We also used ClonalFrameML v2.01 [32] to reconstruct a phylogeny taking into account recombination. As recommended by the authors, the program was first run using a standard model were recombination parameters were shared between branches. The transition/transversion ratio was set to 5.47 (mean ratio estimated on the 114 genes separately) and we performed 100 pseudo-bootstrap replicates. The resulting estimates for the ratio of recombination over mutation (R/θ = 0.00412), inverse mean DNA import length (1/δ = 8.238 * 10–5) and mean divergence of imported DNA (ν = 0.0240) were then used in a subsequent run allowing for recombination rates to vary between branches with an allowed variability of recombination of 0.1. The same procedure was repeated for analysis based on the 37 genes with outgroup with a transition/transversion ratio set to 4.29. The standard model estimates R/θ = 0.00416, 1/δ = 7.705 * 10–5 and ν = 0.0228 were again used in a subsequent run allowing for recombination rates to vary.

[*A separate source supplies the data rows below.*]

(** The fees, the two records and the release of the order. *)
Definition settle_fill_emits (state : State) (order_state : OrderState) (users : UserMap)
    (user : User) (user_key filler_key : Pubkey) (referrer : option Pubkey)
    (market_map : MarketMap) (market_index : Z) (order_index : nat) (order : Order)
    (now mark_price_before mark_price_after oracle_price_after : Z) (fill : Fill)
    : emits (UserMap * User * MarketMap) :=
  let! ' (user_fee, fee_to_market, token_discount, filler_reward, referrer_reward,
          referee_discount) :=
    calculate_fee_for_order fill.(fill_quote) state.(State.fee_structure)
      order_state.(OrderState.order_filler_reward_structure) order.(Order.discount_tier)
      order.(Order.ts) now (bool_decide (is_Some referrer)) (filler_key =? user_key)
      fill.(fill_surplus) order.(Order.post_only) in
  let! ' (market, borrowed_map) := market_get_ref_mut market_map market_index in
  let! market := add_market_fee market fee_to_market in
  let market_map := drop_mut borrowed_map market_index market in
  let! user := charge_user user market_index user_fee token_discount referee_discount in
  let! users := quiet (if filler_key =? user_key then Ok users
                       else pay_filler users filler_key market_index filler_reward) in
  let! users := quiet (match referrer with
                       | Some key => reward_referrer users key referrer_reward
                       | None => Ok users
                       end) in
  let! market := market_get_ref market_map market_index in
  let direction := order.(Order.direction) in
  let! order := get_order user order_index in
  let! order := update_order_after_trade order
    market.(Market.amm).(AMM.minimum_base_asset_trade_size) fill.(fill_base)
    fill.(fill_quote) user_fee in
  let user := set_order user order_index order in
  let! ' (market, borrowed_map) := market_get_ref_mut market_map market_index in
  let '(record_id, next_id) := get_then_update_id market.(Market.next_trade_record_id) in
  let market := market <| Market.next_trade_record_id := next_id |> in
  let! ' () := emit (ETrade {|
    TradeRecord.ts := now;
    TradeRecord.record_id := record_id;
    TradeRecord.user_authority := user.(User.authority);
    TradeRecord.user := user_key;
    TradeRecord.direction := direction;
    TradeRecord.base_asset_amount := fill.(fill_base);
    TradeRecord.quote_asset_amount := fill.(fill_quote);
    TradeRecord.mark_price_before := mark_price_before;
    TradeRecord.mark_price_after := mark_price_after;
    TradeRecord.fee := user_fee;
    TradeRecord.quote_asset_amount_surplus := fill.(fill_surplus);
    TradeRecord.referee_discount := referee_discount;
    TradeRecord.token_discount := token_discount;
    TradeRecord.liquidation := false;
    TradeRecord.market_index := market_index;
    TradeRecord.oracle_price := oracle_price_after;
  |}) in
  let market_map := drop_mut borrowed_map market_index market in
  let! ' () := emit (EOrder {|
    OrderRecord.ts := now;
    OrderRecord.user := user_key;
    OrderRecord.authority := user.(User.authority);
    OrderRecord.order := order;
    OrderRecord.action := OrderAction.Fill;
    OrderRecord.filler := filler_key;
    OrderRecord.trade_record_id := record_id;
    OrderRecord.base_asset_amount_filled := fill.(fill_base);
    OrderRecord.quote_asset_amount_filled := fill.(fill_quote);
    OrderRecord.fee := user_fee;
    OrderRecord.filler_reward := filler_reward;
    OrderRecord.quote_asset_amount_surplus := fill.(fill_surplus);
  |}) in
  let! user := release_order_if_filled user order_index market_index in
  quiet (Ok (users, user, market_map)).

Estimating divergence of clades

Without knowledge about mutation rates or generations per year, it is extremely difficult to accurately estimate the divergence of clades. To obtain a rough estimate of the relative time of splits between species, we used the following strategy: the phylogeny branch length are expressed in substitutions per site, so multiplying by a plausible mutation rate per generation allows a rough estimation of evolutionary distance expressed in generations. Dividing this estimation by 2 gives an approximate time of divergence. Previous authors have used a mutation rate per generation of 107 [20]. In order to make our data comparable, we employed the same mutation rate.

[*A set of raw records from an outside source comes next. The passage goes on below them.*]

(* ===== verification/EventTrades.v ===== *)
(** * The records of trades and liquidations (lib.rs)

    [open_position], [close_position] and [liquidate] with the records that they emit. *)

From stdpp Require Import base numbers list gmap.
From S2P Require Import Prelude Constants Bn State Value AmmMath BankBalance Twap Oracle.
From S2P Require Import Maps PositionMath CurveMath Repeg AmmController OrdersMath Position.
From S2P Require Import Funding Fees Margin OrderValidation Orders Events EventFunding.
From S2P Require Import Addresses Tokens BankHandlers Loading Trading Liquidation.
Local Open Scope Z_scope.

(** ** Definitions *)

(** *** Trades at market *)

Section Trades.
Context `{BnLib} `{OracleAccounts}.

(** [settle_trade] with the fee and the discounts, which are recorded. *)
Definition settle_trade_fees (state : State) (users : UserMap) (market : Market)
    (user : User) (position_index : nat) (discount_token : option TokenAccount)
    (referrer : option Pubkey) (quote_asset_amount quote_asset_amount_surplus pnl : Z)
    : result (UserMap * Market * User * (Z * Z * Z)) :=
  let? ' (user_fee, fee_to_market, token_discount, referrer_reward, referee_discount) :=
    calculate_fee_for_trade quote_asset_amount state.(State.fee_structure)
      (TokenAccount.amount <$> discount_token) (bool_decide (is_Some referrer))
      quote_asset_amount_surplus in
  let? market := add_market_fee market fee_to_market in
  let? user := charge_trade user position_index pnl user_fee token_discount
                 referee_discount in
  let? users := match referrer with
                | Some key => reward_referrer users key referrer_reward
                | None => Ok users
                end in
  Ok (users, market, user, (user_fee, token_discount, referee_discount)).

(** The record of a trade at market, whose authority is the signer's key. *)
Definition trade_record (now record_id : Z) (authority user_key : Pubkey)
    (direction : PositionDirection) (base_asset_amount quote_asset_amount
     mark_price_before mark_price_after fee quote_asset_amount_surplus referee_discount
     token_discount market_index oracle_price : Z) : TradeRecord := {|
  TradeRecord.ts := now;
  TradeRecord.record_id := record_id;
  TradeRecord.user_authority := authority;
  TradeRecord.user := user_key;
  TradeRecord.direction := direction;
  TradeRecord.base_asset_amount := base_asset_amount;
  TradeRecord.quote_asset_amount := quote_asset_amount;
  TradeRecord.mark_price_before := mark_price_before;
  TradeRecord.mark_price_after := mark_price_after;
  TradeRecord.fee := fee;
  TradeRecord.quote_asset_amount_surplus := quote_asset_amount_surplus;
  TradeRecord.referee_discount := referee_discount;
  TradeRecord.token_discount := token_discount;
  TradeRecord.liquidation := false;
  TradeRecord.market_index := market_index;
  TradeRecord.oracle_price := oracle_price;
|}.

Summary statistics were computed on 114 genes using R packages adegenet [92, 93] and pegas [94] on all samples and separately within the species B. burgdorferi s. s., B. garinii, B. bavariensis and B. afzelii excluding one misclassified sample (PKl). These included nucleotide diversity (π) [33] which was calculated taking into account only sites with no missing data and Tajima’s D computed without sites with alignment gaps [34] Mean and standard deviation values are presented in Table 1 and genes with estimated values diverging by more than two standard deviations from the mean are listed in Additional file 1: S3.